Lincoln evidently agreed with Browning that the decision on habeas corpus was badly handled—the subsequent widespread abuses of the power to detain people without charge had provoked much anger among the American public. Lincoln had recently responded to the criticism: on November 22, with his cons
ent, Secretary of War Stanton had ordered the release of nearly all the federal prisoners held under the September proclamation.
As to Browning’s other charge, had Lincoln chosen to answer he would certainly have pleaded not guilty. He had already said that he “would rather die than take back a word” of his emancipation decree. And although Browning’s personal cause may have been hurt by the proclamation, the cause of the Union had survived at the polls.
After Browning aired his complaints, the two friends moved to less divisive topics. Lincoln caught Browning up on the military intrigue he had missed, describing Pope’s campaign, the demoralization of the army, and McClellan’s brief success and subsequent fatal inertia. When Browning asked about Burnside, the president replied that he had just missed seeing the general, who had earlier met with Lincoln and Halleck to discuss strategy. Then the president brought Browning up to date on Burnside’s recent progress.
In the three weeks since assuming command, Burnside had moved the Army of the Potomac off the road blocked by Stonewall Jackson—the same route John Pope had preferred as a pathway to Richmond—and onto the route Irwin McDowell had planned to take back in May. This led the army once again to Fredericksburg, where Burnside camped his men across the Rappahannock from the picturesque town and sent a surrender demand to the mayor. With Lee’s army coming to his rescue, the mayor felt emboldened to refuse.

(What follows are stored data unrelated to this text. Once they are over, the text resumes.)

(* ===== verification/NodeCatalog.v ===== *)
(** * The catalog of node kinds ([crates/strategy-graph/src/catalog.rs])

    [build] resolves a kind and its configuration, [kinds] lists what the
    palette shows. The catalog meets the contract the evaluator's theorems
    assume, and no node of it panics, three indicators with a short period
    apart. *)
From stdpp Require Import base gmap list strings.
From Stdlib Require Import ZArith Lia.
From S2P Require Import Prelude Decimal Bytes Json Graph Indicators Volatility Evaluator NodeBase SourceNodes Nodes Plan.
Local Open Scope string_scope.
Local Open Scope nat_scope.
Local Open Scope list_scope.

Section Build.
Context {D : Decimal} {J : Json} {JD : JsonDecimal (D := D) (J := J)} {DT : DecimalText} {F : FloatRoutes}.

Abbreviation Kind := (NodeKind (D := D) NodeSlot).

(** [Some(Box::new(n))] *)
Definition plain (n : Kind) (_ : json) : option Kind := Some n.
(** [from_config(config).map(Box::new)] *)
Definition conf {A} (parse : json → option A) (mk : A → Kind) (c : json) : option Kind := mk <$> parse c.
(* ===== verification/GraphSinks.v ===== *)
(** * What the engine does with the actions of its graph ([crates/engine/src/market_maker.rs])

    The loop of [tick_strategy_graph] over the actions of a tick, the quotes it
    sends to other engines and the quotes an engine receives, and the atomic
    bundles: their legs on the shared dashboard ([crates/dashboard/src/state.rs]),
    the sweep that acknowledges legs, the watchdog that rolls a bundle back, and
    the restart of the process, with the bundles its checkpoints held.
    Timestamps are nanoseconds. Rows of the audit log are left out. *)
From stdpp Require Import base gmap sets list strings.
From Stdlib Require Import ZArith QArith Qabs Qminmax Lqa Lia.
From S2P Require Import Prelude Decimal Types Bytes KillSwitch OrderManager Evaluator Catalog.
Local Open Scope nat_scope.

(** [format!("{:?}", …).to_lowercase()] of a venue and of a product, and [ProductType::label]. *)
Definition exchange_debug (t : ExchangeType) : string :=
  match t with
  | Custom => "custom" | Binance => "binance" | BinanceTestnet => "binancetestnet" | Bybit => "bybit"
  | BybitTestnet => "bybittestnet" | HyperLiquid => "hyperliquid" | HyperLiquidTestnet => "hyperliquidtestnet"
  end.
Definition product_debug (p : ProductType) : string :=
  match p with SpotProduct => "spot" | LinearPerp => "linearperp" | InversePerp => "inverseperp" end.
Definition product_type_label (p : ProductType) : string :=
  match p with SpotProduct => "spot" | LinearPerp => "linear_perp" | InversePerp => "inverse_perp" end.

This standoff had prompted Lincoln to cruise down the Potomac to Aquia Creek so that he could discuss alternatives with Burnside. The options were fairly simple: the Federal army could go through Fredericksburg or go around it. As he had shown during his single-minded assault on the bridge at Antietam, Burnside was a straight-ahead sort of thinker. He told Lincoln that he intended to string pontoon boats into a bridge, march across, take the town, and keep going. As the discussion between the two men continued into the next day and then reconvened in Washington, Lincoln showed his own tendency to err in the opposite direction, toward too much complexity. He advocated a complicated maneuver that would require three columns to converge on the Confederate position from three directions. Burnside conceded that his own plan was “somewhat risky.” Lincoln acknowledged that his would require a delay for additional preparations.